**Your task:**
Your job is to set down the stretch of entries that opens with the line containing "intros j c Hj." and closes with the line containing "pose proof (ece391_strcpy_cstr". Keep both end lines, copy each exactly, and add nothing.

**Provided data:**
------
(** What the inner loop leaves of a buffer with the lines [ls] and the last
    piece [frag]: the piece moved to the start, or nothing, when the piece
    was searched like a line. *)
Definition lines_left (i cnt last : Z) (R : list Z) (ls : list (list Z)) (frag left out : list Z) : Prop :=
  left = frag ∧ out = hits pat name ls ∧ Z.of_nat (length frag) < 1024 ∧ cnt ≠ 0 ∨
  left = [] ∧ out = hits pat name (ls ++ [frag]) ∧
    (cnt = 0 ∨ frag = [] ∨ (i = 0 ∧ frag = R) ∨ last < 1024).
Definition lines_post s v i cnt last R ls frag (r : Z) s' : Prop :=
  ∃ left out, r = Z.of_nat (length left) ∧ sees s' (v_print out v) ∧ ready (umem s') ∧
    outside (umem s) (umem s') ∧ holds (umem s') 0 left ∧ lines_left i cnt last R ls frag left out.

Lemma hit_nil : hit pat name [] = [].
Proof using. clear Hplen. unfold hit, matches. destruct pat; [done|]. by rewrite andb_false_r. Qed.

Lemma hits_empty : hits pat name [[]] = [].
Proof using. clear Hplen. by rewrite hits_cons, hit_nil. Qed.

(** The last piece. *)
Lemma grep_frag_ok fuel s v i cnt last frag :
  sees s v → ready (umem s) → 0 ≤ i → i + Z.of_nat (length frag) = last → last ≤ 1024 →
  holds (umem s) i frag → Forall (λ c, c ≠ 0) frag → Forall (λ c, c ≠ 10) frag → Forall (λ c, word8 c) frag →
  sat (grep_lines lit (Datatypes.S fuel) search (Z.of_nat (length pat)) fname data cnt last i) s
    (lines_post s v i cnt last frag [] frag).
Proof using spec Hplen.
  intros Hs Hr Hi Hlast Hle Hh Hnz Hnl H8. pose proof (rd_array _ Hr) as [A1 A2]. cbn [grep_lines].
  apply sat_bind with (λ j s', j = last ∧ s' = s).
  { eexists _, s. split; [reflexivity|]. split; [|done]. rewrite (end_of_line_ok _ _ _ _ _ frag); try done; try lia.
    intros j c Hj. by apply (holds_lookup _ _ frag). }
  intros j s' [-> ->].
  apply sat_bind with (λ c s', c = mget (umem s) (data + last) ∧ s' = s); [by eexists _, s|]. intros c s' [-> ->].
  destruct (negb (10 =? _) && negb (0 =? cnt) && negb (i =? 0)) eqn:E.
  - apply andb_true_iff in E as [E E3]. apply andb_true_iff in E as [E1 E2].
    apply negb_true_iff, Z.eqb_neq in E1, E2, E3.
    eapply sat_bind; [apply (poke_array s v last 0 Hs Hr); lia|]. intros _ s1 (Hs1 & Hr1 & Em1).
    assert (cstr (umem s1) (data + i) frag) as Hc.
    { rewrite Em1. split; [apply holds_mset; [lia|done]|]. split; [|done].
      replace (data + i + Z.of_nat (length frag)) with (data + last) by lia. apply mget_mset_eq. }
    pose proof (ece391_strcpy_cstr (umem s1) data (data + i) frag Hc ltac:(lia)) as Ecpy.
    set (m2 := store_bytes (umem s1) data (frag ++ [0])) in *.
    assert (length (frag ++ [0%Z]) = length frag + 1)%nat as Hlen by (rewrite length_app; done).
    set (s2 := set_umem m2 s1). assert (umem s2 = m2) as Em2 by apply umem_set.
    apply sat_bind with (λ _ s', s' = s2); [exists (), s2; split; [by unfold on_mem; rewrite Ecpy|done]|]. intros _ s' ->.
    apply sat_ret. exists frag, []. split; [lia|].
    assert (outside (umem s1) (umem s2)) as O2.
    { rewrite Em2. intros a _ Ha. apply mget_store_bytes_out. lia. }
    split; [rewrite v_print_nil; apply sees_set; [done|]; intros a Ha; apply mget_store_bytes_out; unfold user_addr in Ha; lia|].
    split; [apply (ready_outside (umem s1)); [done| |done]; rewrite Em2; unfold m2;
            rewrite mget_store_bytes_out by lia; apply Hr1|].
    split; [eapply outside_trans; [|exact O2]; rewrite Em1; intros a _ Ha; apply mget_mset_ne; lia|].
    split; [|left; split; [done|]; split; [done|]; split; [lia|done]].
    rewrite Em2. unfold holds, m2. rewrite Z.add_0_r, store_bytes_app, load_store_bytes_out by (simpl; lia).
    by apply load_store_bytes.
  - eapply (line_printed s v i last frag last (λ last, let line_start := last + 1 in
      if line_start >=? last then mret 0 else
        grep_lines lit fuel search (Z.of_nat (length pat)) fname data cnt last line_start)); try done; try lia.
    intros s1 Hs1 Hr1 Ho Hk. cbv zeta. rewrite Z.geb_leb, (proj2 (Z.leb_le _ _)) by lia.
    apply sat_ret. exists [], (hit pat name frag). split; [done|]. split; [done|]. split; [done|]. split; [done|].
    split; [done|]. right. split; [done|]. split; [unfold hits; simpl; by rewrite app_nil_r|].
    apply andb_false_iff in E as [E|E]; [apply andb_false_iff in E as [E|E]|]; apply negb_false_iff, Z.eqb_eq in E.
    + right. right. right. destruct (decide (last = 1024)) as [->|]; [by destruct (rd_guard _ Hr)|lia].
    + by left.
    + right. right. left. done.
Qed.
------
**Task output:**
    intros j c Hj. by apply (holds_lookup _ _ frag). }
  intros j s' [-> ->].
  apply sat_bind with (λ c s', c = mget (umem s) (data + last) ∧ s' = s); [by eexists _, s|]. intros c s' [-> ->].
  destruct (negb (10 =? _) && negb (0 =? cnt) && negb (i =? 0)) eqn:E.
  - apply andb_true_iff in E as [E E3]. apply andb_true_iff in E as [E1 E2].
    apply negb_true_iff, Z.eqb_neq in E1, E2, E3.
    eapply sat_bind; [apply (poke_array s v last 0 Hs Hr); lia|]. intros _ s1 (Hs1 & Hr1 & Em1).
    assert (cstr (umem s1) (data + i) frag) as Hc.
    { rewrite Em1. split; [apply holds_mset; [lia|done]|]. split; [|done].
      replace (data + i + Z.of_nat (length frag)) with (data + last) by lia. apply mget_mset_eq. }
    pose proof (ece391_strcpy_cstr (umem s1) data (data + i) frag Hc ltac:(lia)) as Ecpy.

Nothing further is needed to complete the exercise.